C’est au tour de la filiale camerounaise, la Société Camerounaise de Palmeraies (Socapalm), d’attaquer l’émission. France Télévisions, sa présidente Delphine Ernotte, le journaliste présentateur de l’émission « Complément d’enquête », Nicolas Poincaré, et l’auteur du reportage, Tristan Waleckx, ont été « assignés par la Socapalm devant le tribunal correctionnel de Douala », a indiqué le groupe audiovisuel dans un communiqué cité par l’AFP. La date de dépôt de la plainte n’a pas été précisée.

Des conditions de travail contestées

Le reportage évoquait les conditions de travail dans une plantation de la Socapalm avec notamment le témoignage d’un salarié présenté comme mineur. La Socapalm est actuellement détentrice d’un bail de 55 ans qui lui a été délivrée en 2005 et qui porte sur 55 000 hectares dédiés à l’exploitation de palmiers à huile. Le produit de ses activités ordinaires s’est établi à 77,8 millions d’euros en 2015, en hausse par rapport 68,9 millions d’euros comptabilisés en 2014, selon les chiffres communiqués par la Société Financière des Caoutchoucs (Socfin) dans son rapport annuel.

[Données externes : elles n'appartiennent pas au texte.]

(* ===== verification/JsString.v ===== *)
(** * JavaScript strings

    A string of the source is a Rocq [string]: a sequence of 8-bit units. The
    vocabulary the code compares, splits and matches (ids, versions,
    capabilities, pins) is ASCII, where this is exactly the code-unit view;
    prose in messages is carried as its UTF-8 bytes. *)
From S2P Require Import Prelude.
From Stdlib Require Export String Ascii.
From Stdlib Require Import OrderedTypeEx.
Abbreviation length := Datatypes.length.
Open Scope string_scope.
Open Scope list_scope.
#[local] Open Scope nat_scope.

(** [a === b] on strings *)
Notation "a ==s b" := (String.eqb a b) (at level 70, no associativity) : forge_scope.

(** ** Order: [a < b] on strings *)

Definition str_lt (a b : string) : bool := String.ltb a b.

(** [a < b ? -1 : a > b ? 1 : 0], the comparator several files write out. *)
Definition compareText (a b : string) : Z :=
  if str_lt a b then (-1)%Z else if str_lt b a then 1%Z else 0%Z.

Definition text_gt (a b : string) : bool := (0 <? compareText a b)%Z.

Lemma str_lt_compare a b : str_lt a b = true <-> String.compare a b = Lt.
Proof. unfold str_lt, String.ltb. destruct (String.compare a b); naive_solver. Qed.

Lemma str_lt_irrefl a : str_lt a a = false.
Proof.
  apply not_true_iff_false. rewrite str_lt_compare.
  pose proof (String_as_OT.cmp_eq a a) as [_ H]. unfold String_as_OT.cmp in H.
  rewrite H; done.
Qed.

Lemma str_lt_trans a b c : str_lt a b = true -> str_lt b c = true -> str_lt a c = true.
Proof.
  rewrite !str_lt_compare. pose proof String_as_OT.cmp_lt as H.
  unfold String_as_OT.cmp in H. rewrite !H. apply String_as_OT.lt_trans.
Qed.

Lemma str_lt_asym a b : str_lt a b = true -> str_lt b a = false.
Proof.
  intros Hab. apply not_true_iff_false. intros Hba.
  pose proof (str_lt_trans _ _ _ Hab Hba). by rewrite str_lt_irrefl in *.
Qed.

Lemma str_lt_total a b : str_lt a b = false -> str_lt b a = false -> a = b.
Proof.
  rewrite <- !not_true_iff_false, !str_lt_compare.
  rewrite (String.compare_antisym b a). destruct (String.compare a b) eqn:E; simpl; try done.
  by apply String.compare_eq_iff in E.
Qed.

Lemma compareText_zero a b : compareText a b = 0%Z <-> a = b.
Proof.
  unfold compareText. split.
  - destruct (str_lt a b) eqn:E1, (str_lt b a) eqn:E2; try done.
    intros _. by apply str_lt_total.
  - intros ->. by rewrite str_lt_irrefl.
Qed.

Lemma compareText_antisym a b : compareText b a = (- compareText a b)%Z.
Proof.
  unfold compareText. destruct (str_lt a b) eqn:E1; [by rewrite (str_lt_asym _ _ E1)|].
  by destruct (str_lt b a).
Qed.

Lemma text_gt_lt a b : text_gt a b = str_lt b a.
Proof.
  unfold text_gt, compareText. destruct (str_lt a b) eqn:E1.
  - by rewrite (str_lt_asym _ _ E1).
  - by destruct (str_lt b a).
Qed.

Lemma text_order : total_preorder_on text_gt (fun _ => True).
Proof.
  split; unfold le_of; intros *; rewrite !text_gt_lt.
  - intros _ _. destruct (str_lt y x) eqn:E; [right; by apply str_lt_asym|by left].
  - intros _ _ _ Hyx Hzy. apply not_true_iff_false. intros Hzx.
    destruct (str_lt x y) eqn:Hxy.
    + by rewrite (str_lt_trans _ _ _ Hzx Hxy) in Hzy.
    + rewrite (str_lt_total x y) in Hzx by done. congruence.
Qed.

Lemma text_gt_antisym x y : le_of text_gt x y -> le_of text_gt y x -> x = y.
Proof. unfold le_of. rewrite !text_gt_lt. intros. by apply str_lt_total. Qed.

(** Sorting by a string key, [xs.sort((a, b) => compareText(key(a), key(b)))]. *)
Section SortBy.
Context {A : Type} (key : A -> string).
Definition key_gt (a b : A) : bool := text_gt (key a) (key b).
Definition sort_by (l : list A) : list A := js_sort key_gt l.

Lemma key_order P : total_preorder_on key_gt P.
Proof.
  split; intros; unfold le_of, key_gt.
  - by apply (tpo_total _ _ text_order).
  - by eapply (tpo_trans _ _ text_order).
Qed.

Lemma sort_by_perm l : sort_by l ≡ₚ l.
Proof. apply js_sort_perm. Qed.

Lemma elem_of_sort_by x l : x ∈ sort_by l <-> x ∈ l.
Proof. apply elem_of_js_sort. Qed.

Lemma sort_by_sorted l : StronglySorted (le_of key_gt) (sort_by l).
Proof.
  eapply js_sort_sorted; [apply (key_order (fun _ => True))|].
  by apply Forall_forall.
Qed.

(** With distinct keys the input's order does not matter. *)
Lemma sort_by_perm_invariant l1 l2 :
  NoDup (key <$> l1) -> l1 ≡ₚ l2 -> sort_by l1 = sort_by l2.
Proof.
  intros Hnd Hp. apply js_sort_perm_invariant; [apply key_order| |done].
  intros x y Hx Hy Hxy Hyx.
  assert (Hk : key x = key y) by (by apply text_gt_antisym).
  apply list_elem_of_lookup in Hx as [i Hi], Hy as [j Hj].
  assert (i = j) as ->; [|congruence].
  eapply NoDup_lookup; [done|..]; rewrite list_lookup_fmap, ?Hi, ?Hj; simpl; [done|].
  by rewrite Hk.
Qed.
End SortBy.

#[export] Hint Rewrite @elem_of_sort_by : forge.

Definition sort_text (l : list string) : list string := js_sort text_gt l.

Lemma elem_of_sort_text x l : x ∈ sort_text l <-> x ∈ l.
Proof. apply elem_of_js_sort. Qed.

Lemma sort_text_perm_invariant l1 l2 : l1 ≡ₚ l2 -> sort_text l1 = sort_text l2.
Proof.
  intros Hp. apply js_sort_perm_invariant; [|intros; by apply text_gt_antisym|done].
  destruct text_order as [Ht Htr]. split; intros; [by apply Ht|by eapply Htr].
Qed.

Lemma sort_text_sorted l : StronglySorted (le_of text_gt) (sort_text l).
Proof. eapply js_sort_sorted; [apply text_order|]. by apply Forall_forall. Qed.

(** ** The methods the code uses *)

Definition startsWith (p s : string) : bool := String.prefix p s.

(** [s.slice(n)] and [s.slice(0, n)] for [n >= 0] *)
Fixpoint slice_from (n : nat) (s : string) : string :=
  match n, s with
  | O, _ => s
  | S n, String _ s => slice_from n s
  | S _, EmptyString => EmptyString
  end.

Fixpoint slice_to (n : nat) (s : string) : string :=
  match n, s with
  | S n, String c s => String c (slice_to n s)
  | _, _ => EmptyString
  end.

Definition endsWith (suffix s : string) : bool :=
  (String.length suffix <=? String.length s)%nat &&
  String.eqb (slice_from (String.length s - String.length suffix) s) suffix.

(** [s.indexOf(c)] for a one-character needle; [None] is [-1]. *)
Fixpoint index_of (c : ascii) (s : string) : option nat :=
  match s with
  | EmptyString => None
  | String d s => if Ascii.eqb c d then Some O else S <$> index_of c s
  end.

(** [s.split(c)] for a one-character separator: never empty. *)
Fixpoint split_on (c : ascii) (s : string) : list string :=
  match s with
  | EmptyString => [EmptyString]
  | String d s =>
      if Ascii.eqb c d then EmptyString :: split_on c s
      else match split_on c s with
           | [] => [String d EmptyString]
           | w :: ws => String d w :: ws
           end
  end.

Definition join (sep : string) (l : list string) : string := String.concat sep l.

Definition has_char (c : ascii) (s : string) : bool :=
  match index_of c s with Some _ => true | None => false end.

Definition code (c : ascii) : nat := nat_of_ascii c.
Definition in_range (lo hi c : ascii) : bool := (code lo <=? code c)%nat && (code c <=? code hi)%nat.
Definition is_digit (c : ascii) : bool := in_range "0" "9" c.

Fixpoint all_chars (p : ascii -> bool) (s : string) : bool :=
  match s with
  | EmptyString => true
  | String c s => p c && all_chars p s
  end.

(** [/^\d+$/.test(s)] *)
Definition all_digits (s : string) : bool :=
  match s with EmptyString => false | _ => all_chars is_digit s end.

(** [BigInt(s)] of a digit string. *)
Fixpoint bigint_acc (acc : Z) (s : string) : Z :=
  match s with
  | EmptyString => acc
  | String c s => bigint_acc (10 * acc + (Z.of_nat (code c) - 48))%Z s
  end.
Definition BigInt (s : string) : Z := bigint_acc 0 s.

(** Tab, line feed, vertical tab, form feed, carriage return and space: the
    white space of [String.prototype.trim] inside ASCII. *)
Definition is_space (c : ascii) : bool :=
  ((9 <=? code c)%nat && (code c <=? 13)%nat) || (code c =? 32)%nat.

Fixpoint trim_start (s : string) : string :=
  match s with
  | EmptyString => EmptyString
  | String c s' => if is_space c then trim_start s' else s
  end.

Fixpoint trim_end (s : string) : string :=
  match s with
  | EmptyString => EmptyString
  | String c s' =>
      match trim_end s' with
      | EmptyString => if is_space c then EmptyString else String c EmptyString
      | t => String c t
      end
  end.

Definition trim (s : string) : string := trim_end (trim_start s).

(** The double quote, as text. *)
Definition quote : string := String (ascii_of_nat 34) EmptyString.

(** ** Lemmas *)

Lemma string_app_nil_r s : (s ++ EmptyString)%string = s.
Proof. induction s as [|c s IH]; [done|]. change (String c (s ++ EmptyString)%string = String c s). by rewrite IH. Qed.

Lemma string_app_cons c s t : (String c s ++ t)%string = String c (s ++ t)%string.
Proof. done. Qed.

Lemma String_length_app s t : String.length (s ++ t)%string = String.length s + String.length t.
Proof. induction s as [|c s IH]; [done|]. rewrite string_app_cons. simpl. by rewrite IH. Qed.

Lemma string_app_assoc s t u : ((s ++ t) ++ u)%string = (s ++ (t ++ u))%string.
Proof. induction s as [|c s IH]; [done|]. by rewrite !string_app_cons, IH. Qed.

Lemma all_chars_app p s t : all_chars p (s ++ t)%string = all_chars p s && all_chars p t.
Proof. induction s as [|c s IH]; simpl; [done|]. by rewrite IH, andb_assoc. Qed.

Lemma split_on_nonempty c s : split_on c s <> [].
Proof. destruct s; simpl; [done|]. case_match; [done|]. by case_match. Qed.

Lemma split_join c s : join (String c EmptyString) (split_on c s) = s.
Proof.
  unfold join. induction s as [|d s IH]; [done|]. simpl.
  destruct (Ascii.eqb c d) eqn:E.
  - apply Ascii.eqb_eq in E as ->.
    destruct (split_on d s) eqn:Es; [by apply split_on_nonempty in Es|].
    simpl in *. by rewrite IH.
  - destruct (split_on c s) as [|w ws] eqn:Es; [by apply split_on_nonempty in Es|].
    simpl in *. by destruct ws; rewrite <- IH.
Qed.

Lemma split_on_inj c a b : split_on c a = split_on c b -> a = b.
Proof. intros H. rewrite <- (split_join c a), <- (split_join c b). by rewrite H. Qed.

Lemma index_of_slice c s n :
  index_of c s = Some n -> s = (slice_to n s ++ String c (slice_from (S n) s))%string.
Proof.
  revert n. induction s as [|d s IH]; intros n; simpl; [done|].
  destruct (Ascii.eqb c d) eqn:E.
  - intros [= <-]. apply Ascii.eqb_eq in E as ->. by destruct s.
  - destruct (index_of c s) as [k|] eqn:Ek; [|done]. intros [= <-]. simpl.
    rewrite string_app_cons. f_equal. rewrite (IH k) at 1 by done. by destruct k.
Qed.

Lemma startsWith_iff p s : startsWith p s = true <-> exists t, s = (p ++ t)%string.
Proof.
  unfold startsWith. revert s. induction p as [|c p IH]; intros s.
  - destruct s; simpl; split; eauto.
  - destruct s as [|d s]; simpl; [split; [done|by intros [t [=]]]|].
    destruct (ascii_dec c d) as [->|Hne].
    + rewrite IH. split; intros [t Ht]; exists t; rewrite ?string_app_cons in *; congruence.
    + split; [done|]. intros [t Ht]. rewrite string_app_cons in Ht. congruence.
Qed.

Lemma startsWith_app p t : startsWith p (p ++ t)%string = true.
Proof. apply startsWith_iff. eauto. Qed.

Lemma slice_from_app p t : slice_from (String.length p) (p ++ t)%string = t.
Proof. induction p as [|c p IH]; [by destruct t|]. rewrite string_app_cons. done. Qed.

Lemma trim_end_nil_or s : trim_end (trim_end s) = trim_end s.
Proof.
  induction s as [|c s IH]; simpl; [done|].
  destruct (trim_end s) as [|d t] eqn:E.
  - destruct (is_space c) eqn:Hc; simpl; [done|]. by rewrite Hc.
  - change (trim_end (String c (String d t))) with
      (match trim_end (String d t) with
       | EmptyString => if is_space c then EmptyString else String c EmptyString
       | u => String c u end).
    by rewrite IH.
Qed.

#[export] Hint Rewrite elem_of_sort_text startsWith_app slice_from_app : forge.
#[export] Hint Resolve split_on_nonempty str_lt_irrefl : forge.

(** ** Splitting and trimming what was put together *)
Definition visible (c : ascii) : bool := negb (is_space c).

Lemma visible_trim s : all_chars visible s = true -> trim s = s.
Proof.
  intros H. assert (He : forall s, all_chars visible s = true -> trim_end s = s).
  { clear. induction s as [|c s IH]; simpl; [done|]. intros [Hc Hs]%andb_true_iff. rewrite IH by done.
    unfold visible in Hc. apply negb_true_iff in Hc. destruct s; [by rewrite Hc|done]. }
  unfold trim. destruct s as [|c s]; [done|]. simpl in *. apply andb_true_iff in H as [Hc Hs].
  unfold visible in Hc. apply negb_true_iff in Hc. rewrite Hc. apply He. simpl. unfold visible. by rewrite Hc.
Qed.

Lemma all_chars_impl (p q : ascii -> bool) s :
  (forall c, p c = true -> q c = true) -> all_chars p s = true -> all_chars q s = true.
Proof. intros H. induction s as [|c s IH]; simpl; [done|]. intros [Hc Hs]%andb_true_iff. by rewrite (H c Hc), IH. Qed.

Lemma index_of_char c s t : all_chars (fun d => negb (Ascii.eqb c d)) s = true ->
  index_of c (s ++ String c t)%string = Some (String.length s).
Proof.
  induction s as [|d s IH]; simpl; [by rewrite Ascii.eqb_refl|]. intros [Hd Hs]%andb_true_iff.
  apply negb_true_iff in Hd. by rewrite Hd, IH.
Qed.

Lemma slice_to_app s t : slice_to (String.length s) (s ++ t)%string = s.
Proof. induction s as [|c s IH]; simpl; [by destruct t|by rewrite IH]. Qed.

Lemma index_of_app c s t :
  index_of c s = None ->
  index_of c (s ++ t)%string = (fun n => String.length s + n)%nat <$> index_of c t.
Proof.
  induction s as [|d s IH]; intros H.
  { change ((EmptyString ++ t)%string) with t. by destruct (index_of c t). }
  rewrite string_app_cons. simpl in *. destruct (Ascii.eqb c d); [done|].
  destruct (index_of c s) eqn:E; [done|]. rewrite IH by done. by destruct (index_of c t).
Qed.

Lemma split_on_app c s t :
  index_of c s = None -> split_on c (s ++ String c t)%string = s :: split_on c t.
Proof.
  induction s as [|d s IH]; intros H.
  - change ((EmptyString ++ String c t)%string) with (String c t). simpl. by rewrite Ascii.eqb_refl.
  - rewrite string_app_cons. simpl in *. destruct (Ascii.eqb c d); [done|].
    destruct (index_of c s) eqn:E; [done|]. by rewrite IH.
Qed.

Lemma split_on_none c s : index_of c s = None -> split_on c s = [s].
Proof.
  induction s as [|d s IH]; simpl; intros H; [done|]. destruct (Ascii.eqb c d); [done|].
  destruct (index_of c s) eqn:E; [done|]. by rewrite IH.
Qed.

Dans un communiqué publié après la rediffusion, le groupe Bolloré estimait que le reportage comportait « des erreurs manifestes et des diffamations délibérées [lui portant] préjudice ».

Bolloré dément tout lien avec la nouvelle plainte

À en croire le porte-parole du groupe Bolloré, l’industriel breton ne serait pas à l’origine de la plainte fraîchement déposée par la Socapalm. « Elle est le fait de Socapalm, dont le groupe Bolloré est l’actionnaire minoritaire et non gestionnaire », a-t-il précisé à l’AFP.

Les relations de la Socapalm avec ses riverains sont fréquemment contestées par ces derniers qui estiment par exemple insuffisantes les distances entre leurs propres plantations et celles du groupe industriel.

En décembre 2010, quatre ONG avaient saisi le Point de contact national (PCN) français de l’OCDE sur la situation des riverains de la Socapalm. En 2013, « un plan d’action de nature à apporter des solutions adéquates pour les travailleurs et les populations riveraines de la Socapalm », selon le groupe Bolloré, avait été défini. Et une rencontre avec l’alliance des paysans riverains de Socfin, qui représente plusieurs milliers de paysans du Cameroun, de Sierra Leone, de Côte d’Ivoire et du Liberia, avait été tenue à Paris en octobre 2014.

Hasard du calendrier, une nouvelle marche de protestation est d’ailleurs prévue par les riverains de la Socapalm le 14 novembre au sujet « des différends opposant la Socapalm et les riverains », selon un communiqué de la Synergie nationale des Paysans et Riverains du Cameroun parvenu à Jeune Afrique.